Né en 1888, le Saint Hiéromartyr Nikon (Beliaev) fut hiéromoine à la Skite du Monastère d’Optina. Il en fut un des derniers startsy, ayant eu pour père spirituel Saint Barsanuphe, lui-même fils spirituel du Saint Starets Anatole (Zertsalov) d’Optina. Un récit de sa vie a été traduit en plusieurs parties sur le présent blogue et est accessible ici. Le Monastère a publié le journal tenu par le novice Nicolas pendant les trois premières années de sa vie monastique. (Дневник послушника Николая Беляева (преподобного Оптинского старца Никона). Le texte ci-dessous est la traduction (sur base de l’édition de 2016) des premières pages de cet ouvrage remarquable, inédit en français. Le début de la traduction se trouve ici.
(…)
14 octobre
Un novice quitte la Skite, le frère Kirill Zlenko (Le huit, il a commencé le service militaire). Il était le secrétaire de Batiouchka. Maintenant qu’il est parti servir la patrie, j’ai été désigné pour poursuivre son obédience. J’ai commencé à accomplir cette obédience le samedi onze octobre, mais pas encore tout à fait, car Kirioucha (Beaucoup l’appellent ainsi) était encore à la Skite. J’ai réellement commencé cette obédience le lundi treize octobre. Le vendredi trois octobre, Batiouchka m’avait béni pour une nouvelle obédience: la rédaction du courrier.

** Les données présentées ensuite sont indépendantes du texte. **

(** The state after a new flow *)
Lemma represents_fresh fs s f v :
  represents fs s -> flow_ok f -> f ∉ fs -> flow_dst_ip f <> ip -> zlen fs < CAPACITY ->
  zlen v = MAX_PORT - MIN_PORT ->
  represents (fs ++ [f]) (mkNat (<[reverse_flow (outgoing (length fs) f) := reverse_flow f]>
    (<[f := outgoing (length fs) f]> (port_hash s))) v (next_port s + 1)).
Proof.
  intros [Hvec Hport Hsize Hfl Hkn Hre Hon] Hok Hnew Hdst Hcap Hv. split; cbn [flow_vec next_port port_hash]; try done.
  - rewrite length_app. simpl. lia.
  - rewrite length_app. simpl. lia.
  - apply Forall_app. split; [done|]. by constructor.
  - intros i g Hg. assert (Hgd : flow_dst_ip g <> ip).
    { apply lookup_app_Some in Hg as [Hg|[_ Hg]]; [by apply (Forall_lookup_1 _ _ _ _ Hfl Hg)|].
      apply list_lookup_singleton_Some in Hg as [_ <-]. done. }
    rewrite lookup_insert_ne by (intros <-; by rewrite reply_dst in Hgd).
    apply lookup_app_Some in Hg as [Hg|[Hi Hg]].
    + rewrite lookup_insert_ne by (intros <-; by apply Hnew, list_elem_of_lookup_2 with i). by apply Hkn.
    + apply list_lookup_singleton_Some in Hg as [Hi' <-]. rewrite lookup_insert_eq. do 2 f_equal. lia.
  - intros i g Hg. apply lookup_app_Some in Hg as [Hg|[Hi Hg]].
    + pose proof (lookup_lt_Some _ _ _ Hg). rewrite lookup_insert_ne by (intros He%reply_inj; lia).
      rewrite lookup_insert_ne by (intros He; by rewrite He in Hdst). by apply Hre.
    + apply list_lookup_singleton_Some in Hg as [Hi' <-]. replace i with (length fs) by lia. apply lookup_insert_eq.
  - intros g g' Hg. destruct (decide (g = reverse_flow (outgoing (length fs) f))) as [->|Hne]; [by right|].
    rewrite lookup_insert_ne in Hg by done. destruct (decide (g = f)) as [->|Hne']; [left; set_solver|].
    rewrite lookup_insert_ne in Hg by done. destruct (Hon _ _ Hg); [left; set_solver|by right].
Qed.

Context {BEL : BigEndianLaws BE} (Hip : uint 32 ip).

Lemma outgoing_ok i f : flow_ok f -> Z.of_nat i < CAPACITY -> flow_ok (outgoing i f).
Proof using Hip.
  unfold flow_ok, outgoing, CAPACITY, MIN_PORT. simpl. intros (?&?&?&?&?) Hi.
  assert (uint 16 (1024 + Z.of_nat i)) by (unfold uint; lia). by split_and!.
Qed.

(** A flow with an entry is stamped with it. *)
Lemma translate_hit s payload f g :
  carries payload f -> port_hash s !! f = Some g -> flow_ok g -> flow_proto g = flow_proto f ->
  exists payload', translate s payload = Ret (s, payload') /\ carries payload' g /\ length payload' = length payload.
Proof using BEL.
  intros Hc Hh Hok Hp. destruct (stamp_carries ipv4_cksum payload f g Hc Hok Hp) as (p' & Hs & Hc' & Hl).
  exists p'. split; [|done]. unfold translate. rewrite (proj2 Hc). cbn [obind]. rewrite Hh, Hs. done.
Qed.

Lemma translate_fresh fs s payload f :
  represents fs s -> carries payload f -> f ∉ fs -> flow_dst_ip f <> ip -> zlen fs < CAPACITY ->
  exists s' payload', translate s payload = Ret (s', payload') /\ represents (fs ++ [f]) s' /\
    carries payload' (outgoing (length fs) f) /\ length payload' = length payload.
Proof using BEL Hip.
  intros Hr Hc Hnew Hdst Hcap. pose proof (carries_flow_ok _ _ Hc) as Hok.
  destruct (stamp_carries ipv4_cksum payload f (outgoing (length fs) f) Hc) as (p' & Hs & Hc' & Hl); [by apply outgoing_ok|done|].
  pose proof Hr as [Hvec Hport Hsize Hfl Hkn Hre Hon]. unfold CAPACITY, MIN_PORT, MAX_PORT in *.
  assert (Hmiss : port_hash s !! f = None).
  { destruct (port_hash s !! f) as [g|] eqn:He; [|done]. by destruct (Hon _ _ He). }
  destruct (vindex_lt (flow_vec s) (next_port s)) as [u Hu]; [lia|].
  set (v1 := <[Z.to_nat (next_port s) := mkFlowUsed f (time u) (used u)]> (flow_vec s)).
  assert (Hl1 : length v1 = length (flow_vec s)) by apply length_insert.
  destruct (vindex_lt v1 (next_port s)) as [u' Hu']; [lia|].
  set (v2 := <[Z.to_nat (next_port s) := mkFlowUsed (flow u') (time u') true]> v1).
  assert (Hl2 : length v2 = length v1) by apply length_insert.
  eexists _, p'. split; [|split; [by apply (represents_fresh fs s f v2); unfold CAPACITY, MIN_PORT, MAX_PORT; try done; lia|done]].
  unfold translate. rewrite (proj2 Hc). cbn [obind]. rewrite Hmiss. unfold MAX_PORT.
  rewrite (proj2 (Z.ltb_lt _ _)) by lia. rewrite uadd_small by (unfold uint; lia). cbn [obind]. rewrite Hu. cbn [obind].
  rewrite vset_Ret by lia. cbn [obind]. fold v1. rewrite Hu'. cbn [obind]. rewrite vset_Ret by lia. cbn [obind]. fold v2.
  assert (Hout : mkFlow ip (flow_dst_ip f) (next_port s) (flow_dst_port f) (flow_proto f) = outgoing (length fs) f).
  { unfold outgoing, MIN_PORT. f_equal. lia. }
  rewrite Hout, Hs. done.
Qed.

(** One packet *)
Lemma translate_refines fs s payload f fs' g :
  represents fs s -> carries payload f -> spec_step fs f fs' g ->
  exists s' payload', translate s payload = Ret (s', payload') /\ represents fs' s' /\
    carries payload' g /\ length payload' = length payload.
Proof using BEL Hip.
  intros Hr Hc Hst. destruct Hst as [i f Hf|f Hnew Hdst Hcap|i f Hf].
  - destruct (represents_lookup fs s i f Hr Hf) as (Hok & Hd & Hi).
    destruct (translate_hit s payload f (outgoing i f)) as (p' & Ht & Hcl); [done|by apply (rep_known _ _ Hr)|by apply outgoing_ok|done|].
    eauto.
  - by apply translate_fresh.
  - destruct (represents_lookup fs s i f Hr Hf) as (Hok & Hd & Hi).
    destruct (translate_hit s payload (reverse_flow (outgoing i f)) (reverse_flow f)) as (p' & Ht & Hcl);
      [done|by apply (rep_reply _ _ Hr)| |done|eauto].
    unfold flow_ok, reverse_flow in *. simpl. tauto.
Qed.

Lemma translate_all_refines fs s payloads ins fs' outs :
  represents fs s -> Forall2 carries payloads ins -> spec_steps fs ins fs' outs ->
  exists s' payloads', translate_all s payloads = Ret (s', payloads') /\ represents fs' s' /\
    Forall2 carries payloads' outs /\ (length <$> payloads') = (length <$> payloads).
Proof using BEL Hip.
  intros Hr Hc Hst. revert s payloads Hr Hc. induction Hst as [fs|fs f fs1 g ins fs2 outs Hst _ IH]; intros s payloads Hr Hc.
  - apply Forall2_nil_inv_r in Hc as ->. exists s, []. done.
  - apply Forall2_cons_inv_r in Hc as (p & ps & Hp & Hps & ->).
    destruct (translate_refines fs s p f fs1 g Hr Hp Hst) as (s1 & p1 & H1 & Hr1 & Hp1 & Hl1).
    destruct (IH s1 ps Hr1 Hps) as (s2 & ps2 & H2 & Hr2 & Hps2 & Hl2).
    exists s2, (p1 :: ps2). simpl. rewrite H1. cbn [obind]. rewrite H2. split; [done|]. split; [done|].
    split; [by constructor|].
    f_equal; done.
Qed.

(** The flow after the last that [flow_vec] has room for panics, though ports are left. *)
Lemma translate_full fs s payload f :
  represents fs s -> zlen fs = CAPACITY -> carries payload f -> f ∉ fs -> flow_dst_ip f <> ip ->
  next_port s < MAX_PORT /\ translate s payload = Panic.
Proof using.
  intros [Hvec Hport Hsize Hfl Hkn Hre Hon] Hfull Hc Hnew Hdst. unfold CAPACITY, MIN_PORT, MAX_PORT in *.
  split; [lia|]. unfold translate. rewrite (proj2 Hc). cbn [obind].
  assert (Hmiss : port_hash s !! f = None).
  { destruct (port_hash s !! f) as [g|] eqn:He; [|done]. by destruct (Hon _ _ He). }
  rewrite Hmiss. unfold MAX_PORT. rewrite (proj2 (Z.ltb_lt _ _)) by lia. rewrite uadd_small by (unfold uint; lia). cbn [obind].
  unfold vindex. rewrite lookup_ge_None_2 by lia. by destruct (0 <=? _).
Qed.

(** network address translation implements its specification. Started with no sessions
    and fed any sequence of IPv4 packets whose flows the specification serves -- the flows of
    clients, new or known, not addressed to the translator, of which there are at most 63487,
    and the replies to them -- it never panics; the [i]-th client flow leaves from the
    translator's address and port [1024 + i] every time, a reply to it leaves as the reverse
    of the client's flow, and no packet changes its length or protocol. *)
Lemma nat_translates payloads ins sessions outs :
  Forall2 carries payloads ins -> spec_steps [] ins sessions outs ->
  exists s payloads', translate_all init payloads = Ret (s, payloads') /\ represents sessions s /\
    Forall2 carries payloads' outs /\ (length <$> payloads') = (length <$> payloads).
Proof using BEL Hip. intros. eapply (translate_all_refines []); [apply init_represents|done..]. Qed.

End closure.
End NatFn.

(** A client behind 192.0.2.1 asks a server, the server replies, and a second client asks. *)
Module NatSample.
Import NatFn.

Definition ip : Z := 3221225985.
Definition client : Flow := mkFlow 167772161 134744072 5000 53 17.
Definition client' : Flow := mkFlow 167772162 134744072 5000 53 17.

(** A minimal IPv4 header with ports *)
Definition packet (f : Flow) : list Z :=
  [69; 0; 0; 24; 0; 0; 0; 0; 64; flow_proto f; 0; 0] ++ be_bytes 4 (flow_src_ip f) ++ be_bytes 4 (flow_dst_ip f) ++
  be_bytes 2 (flow_src_port f) ++ be_bytes 2 (flow_dst_port f).

Definition reply : Flow := reverse_flow (outgoing ip 0 client).

Definition run : outcome (list (option Flow)) :=
  let! '(_, out) := @translate_all release byteorder (fun _ => 0) ip init (packet <$> [client; reply; client'; client]) in
  collect (fun p => @ipv4_extract_flow byteorder p) out.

Un jour, lors de la bénédiction, Batiouchka m’a demandé:
– À votre avis, qui a le plus de mal à vivre dans la simplicité?
– L’orgueilleux, Mon Père.
– Non, de façon générale parmi tous ceux qui en ont le souhait?
– Je ne sais pas.
– Le supérieur. Être supérieur de la communauté est extrêmement difficile.
Et une autre fois, il y a longtemps, Batiouchka avait dit à ce sujet:
«Le temps où j’étais novice fut le plus heureux. Je ne connaissais que l’église, les repas, l’obédience et ma cellule…»
Un jour, alors que je me repentais d’être en retard, bien que très peu, pour les matines et la liturgie, Batiouchka a dit: «Dieu pardonnera. Essayez de toujours arriver à l’église avant que sonnent les cloches. Soyez déjà à l’église quand sonne le premier coup. Ainsi nous ont enseigné nos Startsy: le Père Macaire, le Père Ambroise, le Père Anatole, et donc, je vous le dis, faites-le…»
Un jour, le Père Agapit est venu à moi, il y a peu, voici quelques jours, et a dit que le Père Ambroise (alors qu’il avait entendu cela lui-même) avait dit que l’Antéchrist n’était pas loin…
Et quand j’entends parler de l’Antéchrist, des temps présents difficiles, des horreurs dont le monde est rempli, de la mort, de sa possible arrivée par surprise pour chacun et de tout ce qu’elle comporte d’inconnu, alors, c’est comme si j’étais horrifié, comme si mon esprit s’arrêtait sur cette pensée et je décide de mieux me comporter, de me préparer au cas où … Mais cela ne dure pas. D’une manière ou d’une autre, cette pensée s’enfuit très rapidement, ne laissant aucune trace.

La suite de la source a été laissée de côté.